Depts. Otorhinolaryngology-Head & Neck Surgery, Biochemistry & Molecular Biology, Ophthalmology; University of Maryland School of Medicine.
bioRxiv. 2023 May 30:2023.05.30.540066. doi: 10.1101/2023.05.30.540066.
Quantifying behavior and relating it to underlying biological states is of paramount importance in many life science fields. Although barriers to recording postural data have been reduced by progress in deep-learning-based computer vision tools for keypoint tracking, extracting specific behaviors from this data remains challenging. Manual behavior coding, the present gold standard, is labor-intensive and subject to intra- and inter-observer variability. Automatic methods are stymied by the difficulty of explicitly defining complex behaviors, even ones which appear obvious to the human eye. Here, we demonstrate an effective technique for detecting one such behavior, a form of locomotion characterized by stereotyped spinning, termed 'circling'. Though circling has an extensive history as a behavioral marker, at present there exists no standard automated detection method. Accordingly, we developed a technique to identify instances of the behavior by applying simple postprocessing to markerless keypoint data from videos of freely-exploring () mutant mice, a strain we previously found to exhibit circling. Our technique agrees with human consensus at the same level as do individual observers, and it achieves >90% accuracy in discriminating videos of wild type mice from videos of mutants. As using this technique requires no experience writing or modifying code, it also provides a convenient, noninvasive, quantitative tool for analyzing circling mouse models. Additionally, as our approach was agnostic to the underlying behavior, these results support the feasibility of algorithmically detecting specific, research-relevant behaviors using readily-interpretable parameters tuned on the basis of human consensus.

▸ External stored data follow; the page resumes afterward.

(* ===== verification/TsDemux.v ===== *)
(** * The MPEG transport stream demuxer: [hlssource/tsdemux.go]

    Packet alignment, PSI section reassembly, PAT and PMT, the continuity counter,
    PES headers, and the ADTS framer they feed.  [onAU] is modelled by the list of
    the access units handed to it, in order. *)
From S2P Require Import Prelude Bytes Adts Framer AdtsFrame.

Module tsdemux.

Definition tsPacketLen : Z := 188.
Definition tsSync : Z := 0x47.
Definition nullPID : Z := 0x1FFF.
Definition patPID : Z := 0.
Definition streamTypeAAC : Z := 0x0F.
Definition streamTypeMP3a : Z := 0x03.
Definition streamTypeMP3b : Z := 0x04.
Definition streamTypeLATM : Z := 0x11.

Inductive err := ErrMalformedSegment | ErrUnsupportedCodec | ErrUnsupportedPlaylist.

(** An access unit and its duration. *)
Abbreviation AU := (list Z * Z)%type.

Record tsDemux := mkDemux {
  pmtPID : Z; havePMT : bool; audioPID : Z; haveAudio : bool;
  patSec : list Z; pmtSec : list Z;
  pesHdrSkip : Z; pesDropping : bool;
  framer : adtsframe.Stream; asc : option (list Z); accumGaps : Z;
  audioCC : Z; haveCC : bool
}.

Definition newTSDemux : tsDemux :=
  mkDemux 0 false 0 false [] [] 0 false adtsframe.NewStream None 0 0 false.

Definition set_pmt (pid : Z) (d : tsDemux) : tsDemux :=
  mkDemux pid true (audioPID d) (haveAudio d) (patSec d) (pmtSec d) (pesHdrSkip d) (pesDropping d)
    (framer d) (asc d) (accumGaps d) (audioCC d) (haveCC d).
Definition set_audio (pid : Z) (d : tsDemux) : tsDemux :=
  mkDemux (pmtPID d) (havePMT d) pid true (patSec d) (pmtSec d) (pesHdrSkip d) (pesDropping d)
    (framer d) (asc d) (accumGaps d) (audioCC d) (haveCC d).
Definition set_secs (pat pmt : list Z) (d : tsDemux) : tsDemux :=
  mkDemux (pmtPID d) (havePMT d) (audioPID d) (haveAudio d) pat pmt (pesHdrSkip d) (pesDropping d)
    (framer d) (asc d) (accumGaps d) (audioCC d) (haveCC d).
Definition set_pes (skip : Z) (dropping : bool) (d : tsDemux) : tsDemux :=
  mkDemux (pmtPID d) (havePMT d) (audioPID d) (haveAudio d) (patSec d) (pmtSec d) skip dropping
    (framer d) (asc d) (accumGaps d) (audioCC d) (haveCC d).
Definition set_framer (f : adtsframe.Stream) (a : option (list Z)) (d : tsDemux) : tsDemux :=
  mkDemux (pmtPID d) (havePMT d) (audioPID d) (haveAudio d) (patSec d) (pmtSec d)
    (pesHdrSkip d) (pesDropping d) f a (accumGaps d) (audioCC d) (haveCC d).
Definition set_gaps (g : Z) (d : tsDemux) : tsDemux :=
  mkDemux (pmtPID d) (havePMT d) (audioPID d) (haveAudio d) (patSec d) (pmtSec d)
    (pesHdrSkip d) (pesDropping d) (framer d) (asc d) g (audioCC d) (haveCC d).
Definition set_cc (cc : Z) (have : bool) (d : tsDemux) : tsDemux :=
  mkDemux (pmtPID d) (havePMT d) (audioPID d) (haveAudio d) (patSec d) (pmtSec d)
    (pesHdrSkip d) (pesDropping d) (framer d) (asc d) (accumGaps d) cc have.

(** ** The framer *)

(** The loop over [NextFrame]: the first frame ever resolves the
    AudioSpecificConfig. *)
Fixpoint drain_au (fuel : nat) (f : adtsframe.Stream) (a : option (list Z))
    : res no_err (list AU * adtsframe.Stream * option (list Z)) :=
  match fuel with
  | O => Panic
  | S fuel =>
      '(o, f) ← adtsframe.NextFrame f;
      match o with
      | None => mret ([], f, a)
      | Some au =>
          let a := match a with
                   | None => Some (adts.AudioSpecificConfig (adtsframe.hdr f))
                   | Some _ => a
                   end in
          '(aus, f, a) ← drain_au fuel f a; mret (au :: aus, f, a)
      end
  end.

Definition drain_framer (f : adtsframe.Stream) (a : option (list Z)) :=
  drain_au (framer.next_fuel f) f a.

Definition feed (es : list Z) (d : tsDemux) : res no_err (tsDemux * list AU) :=
  if blen es =? 0 then mret (d, [])
  else
    '(aus, f, a) ← drain_framer (adtsframe.Feed es (framer d)) (asc d);
    mret (set_framer (adtsframe.Compact f) a d, aus).

(** [end]. *)
Definition end_ (d : tsDemux) : res no_err (tsDemux * list AU) :=
  '(aus, f, a) ← drain_framer (adtsframe.SetEOF (framer d)) (asc d);
  mret (set_framer (adtsframe.Finish f) a d, aus).

Definition resetContinuity (d : tsDemux) : res no_err (tsDemux * list AU) :=
  '(d, aus) ← end_ d;
  let d := set_gaps (u64 (accumGaps d + adtsframe.GapCount (framer d))) d in
  mret (set_pes 0 false (set_framer adtsframe.NewStream (asc d) d), aus).

Definition resetDomain (d : tsDemux) : res no_err (tsDemux * list AU) :=
  '(d, aus) ← resetContinuity d;
  mret (mkDemux (pmtPID d) false (audioPID d) false [] [] (pesHdrSkip d) (pesDropping d)
          (framer d) (asc d) (accumGaps d) (audioCC d) false, aus).

Definition audioSpecificConfig (d : tsDemux) : option (list Z) := asc d.
Definition gapCount (d : tsDemux) : Z := u64 (accumGaps d + adtsframe.GapCount (framer d)).

(** ** Packets *)

(** [tsResync]: [i] is the offset of the head of the suffix [b]. *)
Fixpoint resync_from (i : Z) (b : list Z) : res no_err (option Z) :=
  match b with
  | [] => mret None
  | x :: rest =>
      if negb (x =? tsSync) then resync_from (i + 1) rest
      else if blen b <=? tsPacketLen then mret (Some i)
      else
        y ← byte_at b tsPacketLen;
        if y =? tsSync then mret (Some i) else resync_from (i + 1) rest
  end.
Definition tsResync (b : list Z) : res no_err (option Z) := resync_from 0 b.

Definition tsPayload (pkt : list Z) : res no_err (option (list Z)) :=
  b3 ← byte_at pkt 3;
  let afc := Z.land (Z.shiftr b3 4) 0x03 in
  if afc =? 1 then p ← slice_from pkt 4; mret (Some p)
  else if afc =? 3 then
    afLen ← byte_at pkt 4;
    let start := 5 + afLen in
    if tsPacketLen <=? start then mret None
    else p ← slice_from pkt start; mret (Some p)
  else mret None.

Definition tsDiscIndicator (pkt : list Z) : res no_err bool :=
  b3 ← byte_at pkt 3;
  let afc := Z.land (Z.shiftr b3 4) 0x03 in
  if negb (afc =? 2) && negb (afc =? 3) then mret false
  else
    afLen ← byte_at pkt 4;
    if afLen =? 0 then mret false
    else b5 ← byte_at pkt 5; mret (negb (Z.land b5 0x80 =? 0)).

在许多生命科学领域,量化行为并将其与潜在的生物学状态联系起来至关重要。尽管基于深度学习的计算机视觉工具在关键点跟踪方面取得的进展降低了记录姿势数据的障碍,但从这些数据中提取特定行为仍然具有挑战性。手动行为编码作为目前的金标准,劳动强度大且受观察者内部和观察者之间差异的影响。自动方法因难以明确界定复杂行为而受阻,即使是那些在人眼看来很明显的行为。在这里,我们展示了一种检测一种此类行为的有效技术,这种行为是一种以刻板旋转为特征的运动形式,称为“转圈”。尽管转圈作为一种行为标记有着悠久的历史,但目前尚无标准的自动检测方法。因此,我们开发了一种技术,通过对自由探索的()突变小鼠视频中的无标记关键点数据进行简单的后处理来识别该行为的实例,我们之前发现该品系会表现出转圈行为。我们的技术与人类共识的一致性与个体观察者相同,并且在区分野生型小鼠视频和突变体视频方面达到了>90%的准确率。由于使用该技术不需要编写或修改代码的经验,它还为分析转圈小鼠模型提供了一种方便、无创的定量工具。此外,由于我们的方法与潜在行为无关,这些结果支持了使用基于人类共识调整的易于解释的参数通过算法检测特定的、与研究相关的行为的可行性。